Let's clear it up right at the start: Taarzan The Wonder Car features no loincloth-clad muscleman, no swinging vines, no maternal apes. Instead it has a hero who is ceaselessly cute, a heroine who's lost crucial bits of her dress to fashion, and a car that is possessed by a dead Ajay Devgan. Yup, this is one long movie.
According to all the promos we've watched with bated breath, the film has a car for its protagonist. Guess they decided on the latter when the choice was between Vatsal Sheth and a snazzy set of wheels. Mind you, they might have chosen the latter if it was between Vatsal Sheth and a garden hose, but that's another story. The car is, of course, no ordinary car. It's violet, and low-slung, and emits enough smoke to choke a small country. We suppose it serves as a decent ad for its celebrity designer, Dilip Chhabria, the man who gives James Bond his new Aston Martin in 2005.
Eyes back to Taarzan The Wonder Bore. Devender Choudhary (Ajay Devgan) is a automobile engineer, whose fabulous new prototype of what looks like a Maruti Esteem, is stolen by a nasty corporate. Devender shakes his fist at the four men who screwed him over only to have his arm twisted further. Next thing he knows he's sinking to the bottom of a pond in his beloved buggy, a family heirloom he calls Taarzan.
Twelve years pass and the interval happens. In the meanwhile, Devender's son grows up to be a garage-mechanic and an unbearable twerp. But his luck changes when he passes a scrap-yard one day and meets his girlfriend (Ayesha Takia). The girlfriend is suitably air-headed and the scrap-yard contains a rusted wreck of a car that Raj recognizes as his dad's old friend.
After much restoration the harmless Ambi turns into the purple monster of revenge. Not unlike Stephen King's hooded heroine Christine. But this one likes to be funny. For example, before it plows the bad guys down, it makes them run and sweat. And this constitutes the 'comic' element of Taarzan The Wonder Car. Whether you will laugh or not depends on your level of substance abuse.

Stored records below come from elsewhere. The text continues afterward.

Lemma chain_app d u es ns s v es' ns' s' : chain d u es ns s -> last ns = Some v -> crossing v -> chain d v es' ns' s' ->
  chain d u (es ++ es') (ns ++ ns') (s + light_at v + s').
Proof.
  intros Hc. induction Hc as [u e t d' He Heq|u e t d' es ns s He Heq Ht Hc IH]; intros Hl Hv Hc'; cbn [app].
  - injection Hl as ->. by constructor.
  - replace (nd_distance d' + light_at t + s + light_at v + s')%Z with (nd_distance d' + light_at t + (s + light_at v + s'))%Z by lia.
    constructor; [done..|]. apply IH; [|done..]. destruct ns as [|n ns]; [inversion Hc|done].
Qed.

Lemma chain_equal d d2 u es ns s : IsEqualTo d2 d = true -> chain d u es ns s -> chain d2 u es ns s.
Proof.
  intros Heq Hc. assert (forall x, IsEqualTo d x = true -> IsEqualTo d2 x = true) as Htr.
  { intros x. rewrite is_equal_fields. apply is_equal_fields in Heq. rewrite is_equal_fields. unfold same_way in *. intuition congruence. }
  induction Hc; constructor; auto.
Qed.

Lemma chain_nonempty d u es ns s : chain d u es ns s -> es <> [] /\ ns <> [].
Proof. by intros []. Qed.

Definition nodes_at (G : gmap N (list CompressedNode)) (e t : N) : list N := match G !! e with Some l => l.*1 | None => [t] end.

(** The edges of [E] are chains of the edges of [E0]; [G] has their nodes. *)
Record segmented (E : edge_map) (G : gmap N (list CompressedNode)) (C : gmap N (list N)) : Prop := {
  sg_chain e u t d : E !! e = Some (MkHalfEdge u t d) -> exists es ns, C !! e = Some es /\ chain d u es ns (nd_distance d) /\ last ns = Some t /\
    ns = nodes_at G e t;
  sg_edge e es : C !! e = Some es -> is_Some (E !! e) /\ NoDup es;
  sg_all e0 : is_Some (E0 !! e0) -> exists e es, C !! e = Some es /\ e0 ∈ es;
  sg_once e e' es es' e0 : C !! e = Some es -> C !! e' = Some es' -> e0 ∈ es -> e0 ∈ es' -> e = e';
}.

On the face of it - except for that scary title - the movie has a few major things going for it. The directorial duo has delivered hits like Khiladi and Baazigar. The gizmo-car is not half bad and apparently cost the producers 25 million bucks. And the special effects from Denmark didn't come cheap either. Amrish Puri does his bit, Gulshan Grover does his bit, Ajay Devgan does his bit. The movie, in spite of it all, is undiluted bilge. And a female-dog to sit through.
The comedy doesn't work, but it also doesn't quit, which is a paralyzing combination. The audience might have to resort to making their own entertainment - bring your knitting, video games, or Pokemon cards. The makers claim this is a children's movie, but it completely lacks that essential magic. The only reason you'd be tempted to take the little 'uns to watch Taarzan The Wonder Car is if you, like Calvin's dad, believe that episodes of crippling boredom build character. In which case, the joke's on you, pal.